Cinematography

Shut Up and Shoot! Manual vs Auto Functions: What’s So Bad About Auto?

Use Manual Controls

A primary difference between pro and amateur shooters is that the pros know how to manually control their camera image and many amateurs simply let the camera decide how the shot should look and sound by relying heavily on the camera’s auto controls. The hectic and unpredictable nature of documentary shooting makes it tempting to just shoot everything in full auto mode.

The problem is that many of the auto functions on video cameras are unreliable. Think of it as driving a long road trip with your car’s cruise control turned on . . . it’s great until you zip past a police car above the speed limit. The cruise control doesn’t know (or care) that you’re going to get a speeding ticket. It only works well in the most ideal setting—open road with no traffic lights or change in traffic or speed limit. The same is true with most camera auto functions. As soon as anything outside of the ideal recording conditions happens, they become much less reliable.

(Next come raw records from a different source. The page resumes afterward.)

(* ===== verification/Findings.v ===== *)
(** * Runs in which the code breaks a promise of the protocol

    Concrete schedules of Cluster.v, evaluated by the kernel, whose last
    states break election safety, the majority behind a leader, agreement
    between the services, the survival of what a peer acknowledged, and the
    survival of the processes. *)

From S2P Require Import Prelude Gob PersisterModel RaftState RaftVote RaftAppend RaftChain.
From S2P Require Import RaftNode RaftInv Cluster ClusterInv Runs.
Open Scope go_scope.

Section findings.
#[local] Existing Instance first_types.

(** Nothing is lost, killed or restarted. *)
Definition undisturbed (ev : Event) : bool :=
  match ev with EvLose _ | EvKill _ | EvRestart _ => false | _ => true end.

(** Evaluate every part of a conjunction about a concrete run. *)
Ltac by_running :=
  repeat match goal with |- _ /\ _ => split; [vm_compute; reflexivity|] end; vm_compute; reflexivity.

(** ** Two leaders in one term *)

(** Three of five peers campaign in term 1.  Peers 3 and 4 vote for peer 0;
    a request of peer 1, which they refuse, clears their votes; then they
    vote for peer 2. *)
Definition split_vote : list Event :=
  campaign 0 ++ campaign 1 ++ campaign 2 ++
  [EvDeliver 2; EvDeliver 2; EvDeliver 10; EvDeliver 10; EvDeliver 4; EvDeliver 4;
   EvDeliver 6; EvDeliver 6; EvDeliver 8; EvDeliver 8].

(** C24: election safety fails: there is a run of five fresh peers, in which no
    peer crashes or is killed and no message is lost, that ends with two peers
    that are leaders of term 1 at the same time. *)
Theorem two_leaders_in_one_term :
  exists evs s n m, forallb undisturbed evs = true /\ run_in_bounds evs (init 5) = Some s /\
    nodes s !! 0%nat = Some n /\ nodes s !! 2%nat = Some m /\
    state (raft n) = Leader /\ state (raft m) = Leader /\
    currentTerm (raft n) = 1 /\ currentTerm (raft m) = 1 /\ elections s = [(1, 0%nat); (1, 2%nat)].
Proof.
  exists split_vote, (state_after 5 split_vote). do 2 eexists.
  by_running.
Qed.

(** ** A vote that counts twice *)

(** A candidate goes round its loop and sends its requests. *)
Definition ask (i : nat) : list Event := pass i ++ [EvTask i 0].

(** Peer 0 wins term 1 with the votes of peers 1 and 2, but its timer ticks
    before its loop hears of it: it becomes a candidate again, of term 2, and
    asks for votes.  Then the news of the first election reaches the loop,
    which goes round and asks for votes in term 2 a second time.  Peer 1
    grants both requests. *)
Definition asked_twice : list Event :=
  campaign 0 ++ call 4 ++ call 3 ++
  [EvTimer 0; EvHeartBeat 0 ChTimer; EvHeartBeat 0 ChNone] ++ ask 0 ++
  [EvNotify 0 ChLeader false; EvHeartBeat 0 ChLeader] ++ ask 0 ++
  [EvDeliver 2; EvDeliver 9; EvDeliver 5; EvDeliver 8].

(** C25: a candidate can win with the votes of a minority: there is a run of
    five fresh peers, in which no peer crashes or is killed and no message is
    lost, that ends with peer 0 the leader of term 2 with three votes counted,
    although peers 2, 3 and 4 have never reached term 2. *)
Theorem vote_counted_twice :
  exists evs s n0 n1 n2 n3 n4, forallb undisturbed evs = true /\
    run_in_bounds evs (init 5) = Some s /\ one_leader_per_term s /\ nodes s = [n0; n1; n2; n3; n4] /\
    state (raft n0) = Leader /\ currentTerm (raft n0) = 2 /\ voteGranted (raft n0) = 3 /\
    currentTerm (raft n2) = 1 /\ currentTerm (raft n3) = 0 /\ currentTerm (raft n4) = 0.
Proof.
  exists asked_twice, (state_after 5 asked_twice). do 5 eexists.
  split; [vm_compute; reflexivity|]. split; [vm_compute; reflexivity|].
  split; [apply (bool_decide_unpack _); vm_compute; exact I|]. by_running.
Qed.

(** ** A follower that crashes its process *)

(** Peer 0 is elected and appends a command that reaches nobody; peer 1 is
    elected by peer 2 in term 2 and sends its first command to peer 0. *)
Definition conflict_at_zero : list Event :=
  elect3 ++ [EvStart 0 (IString "a")] ++ campaign 1 ++ [EvLose 0] ++ call 1 ++ lead 1 ++
  [EvStart 1 (IString "b"); EvTask 1 0].

(** A cluster of three peers with one leader per term reaches a state in
    which the delivery of an AppendEntries request takes the receiver's
    process down: the first entries of the two logs conflict and the handler
    slices its log at -1 (raft.go:377). *)
Theorem conflicting_first_entry_panics :
  exists s, reachable s /\ bounded s /\ one_leader_per_term s /\
    exec (EvDeliver 0) s = Some (Panic SliceOutOfRange).
Proof.
  exists (state_after 3 conflict_at_zero). split; [apply state_after_reachable|].
  split; [apply (bool_decide_unpack _); vm_compute; exact I|].
  split; [apply (bool_decide_unpack _); vm_compute; exact I|]. vm_compute. reflexivity.
Qed.

(** ** Committed entries that are lost *)

(** All three peers hold and have delivered "a"; leader 0 appends "b", which
    reaches nobody.  Peer 1 is elected in term 2, appends "c" and sends it to
    peer 0, which drops its whole log and reports success. *)
Definition lost_entry : list Event :=
  elect3 ++ [EvStart 0 (IString "a")] ++ send3 ++ beat3 ++ [EvStart 0 (IString "b")] ++
  campaign 1 ++ [EvLose 0] ++ call 1 ++ lead 1 ++ [EvStart 1 (IString "c"); EvTask 1 0] ++ call 1.


(** An entry can be committed and delivered by a leader although no
    other peer holds it, and a peer can lose an entry it has delivered: in a
    run with one leader per term, peer 1 delivers the entry at index 1, no
    other log reaches index 1, and the log of peer 0 is empty although it has
    delivered an entry. *)
Theorem commit_without_replication :
  exists s n0 n1 n2, reachable s /\ one_leader_per_term s /\ nodes s = [n0; n1; n2] /\
    lastApplied (raft n1) = 1 /\ length (log (raft n2)) = 1%nat /\
    log (raft n0) = [] /\ lastApplied (raft n0) = 0.
Proof.
  set (s := state_after 3 lost_entry).
  destruct (nodes s) as [|n0 [|n1 [|n2 [|]]]] eqn:Hn; try (vm_compute in Hn; discriminate Hn).
  exists s, n0, n1, n2. split; [apply state_after_reachable|].
  split; [apply (bool_decide_unpack _); vm_compute; exact I|]. split; [exact Hn|].
  vm_compute in Hn. injection Hn as <- <- <-. repeat split; vm_compute; reflexivity.
Qed.


(** ** A save that is out of date *)

(** Peer 0 is elected.  The main loop of peer 1 enters [persist], which reads
    its fields without the mutex; before it saves them, peer 1 stores the
    leader's first entry, persists and acknowledges it, and the leader commits
    and delivers it.  Then the loop saves what it had read. *)
Definition stale_save : list Event :=
  elect3 ++ replicate 6 (EvHeartBeat 1 ChNone) ++ [EvStart 0 (IString "a"); EvTask 0 0] ++ call 1 ++
  [EvHeartBeat 1 ChNone].

(** Peer 1 crashes and restarts, is elected by peer 2 in term 2 and replicates
    its own first entry to it. *)
Definition after_stale_save : list Event :=
  EvRestart 1 :: campaign 1 ++ [EvDeliver 1; EvDeliver 1] ++ lead 1 ++
  [EvStart 1 (IString "b"); EvTask 1 1; EvDeliver 1; EvDeliver 1].

(** C13: a persist that runs without the mutex loses committed entries.  In a
    run of three peers in which nothing is lost and nobody is killed, peer 1
    stores and acknowledges the entry "a", the leader delivers it to its
    service, and then the main loop of peer 1 saves the state it had read
    before; one restart of peer 1 later its log is empty, and the run goes on
    to a state, still with one leader per term, in which the services of
    peers 0 and 1 have received different commands at index 0. *)
Theorem stale_save_loses_entry :
  exists s s' s'' n0 n1 n1' m0 m1 k,
    forallb undisturbed stale_save = true /\
    run_in_bounds stale_save (init 3) = Some s /\ exec (EvRestart 1) s = Some (Ret s') /\
    forallb undisturbed k = true /\ run_in_bounds k s' = Some s'' /\ one_leader_per_term s'' /\
    nodes s !! 0%nat = Some n0 /\ nodes s !! 1%nat = Some n1 /\ nodes s' !! 1%nat = Some n1' /\
    nodes s'' !! 0%nat = Some m0 /\ nodes s'' !! 1%nat = Some m1 /\
    matchIndex (raft n0) !! 1%nat = Some 0 /\ log (raft n1) = [mkLogEntry (IString "a") 1] /\
    applyCh (raft n0) = [mkApplyMsg true (IString "a") 0] /\ log (raft n1') = [] /\
    applyCh (raft m0) = [mkApplyMsg true (IString "a") 0] /\
    applyCh (raft m1) = [mkApplyMsg true (IString "b") 0].
Proof.
  exists (state_after 3 stale_save), (state_after 3 (stale_save ++ [EvRestart 1])),
    (state_after 3 (stale_save ++ after_stale_save)). do 5 eexists. exists (tail after_stale_save).
  split; [vm_compute; reflexivity|]. split; [vm_compute; reflexivity|].
  split; [vm_compute; reflexivity|]. split; [vm_compute; reflexivity|].
  split; [vm_compute; reflexivity|]. split; [apply (bool_decide_unpack _); vm_compute; exact I|]. by_running.
Qed.

End findings.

Your camera isn’t nearly as competent as you are. (Or will become by the end of this book.) Don’t get punked by blindly relying on autofocus, auto-sound levels, or auto-iris. Take the time to learn and understand how to manually control the most important aspects of your video. The buttons and features will vary from camera to camera, but the principles of focus, exposure, and sound will always operate the same.

Auto Zoom vs. Manual Zoom

One thing I particularly like about shooting with fixed lens cameras is that they all have servo (motorized) zoom lens. This is the one auto-function that I think is generally better than manual. This is practical for docs, because it allows you to smoothly zoom and manually adjust your focus at the same time, so you don’t miss any of the action while readjusting your shot. I’m also a fan of using servo if you’ve got it, because it allows you to get a variety of shots aka “good coverage” in a shorter amount of time.

Surprises and Panics

At some point in production a fleeting moment may come that you need to capture right that second. A protester in the crowd behind you may unfurl a controversial banner. The elusive and rare white leopard is about to pounce on his prey from a tree . . . whatever. Do whatever you gotta do to grab that image. Don’t waste time screwing around with menu screens and white-balancing. Just get the #%*& shot, man! Your sharp manual focus and perfect white balance mean nothing if the protester has already been dragged away by police or the white leopard has already killed the antelope and made off with the carcass. (In that case, you may as well be the protester or the antelope because you blew it!)

If you totally panic or have a brain fart in the moment, it’s okay. Just quickly switch the camera into auto-lock or full auto mode. (That’s auto-everything.) You will most likely still get a pretty decent image and sound. It will be just like using a consumer camcorder. Better to go full auto and sacrifice some image and sound control than to have unusable footage because you forgot to adjust the sound level or re-white-balance the camera in the chaos of the moment. Don’t sweat it. Using manual controls will become second nature with practice. Just remember, after safety— getting the shot is always numero uno.

Photo: In Country.

Run-and-Gun Shooting

Run-and-gun shooting is when you are on the go and things are happening so quickly or under such confusion that there isn’t ample time or calm to concentrate on all the technical details you need to consider. This includes situations such as shooting in the crowd of a loud rowdy nightclub or a political protest that turns into a riot. Similarly, it may be wise to go with auto functions when covering a short or sudden event where a lot of action is happening all at once and you need to get full coverage before it all ends. Lastly, anytime you are shooting with unfamiliar equipment, pulling off a tricky camera move, or all by yourself as director, cameraperson, sound recordist, and/or interviewer is also an acceptable time to farm out some of those duties to the auto functions.

Rely on auto-functions when executing tricky camera moves.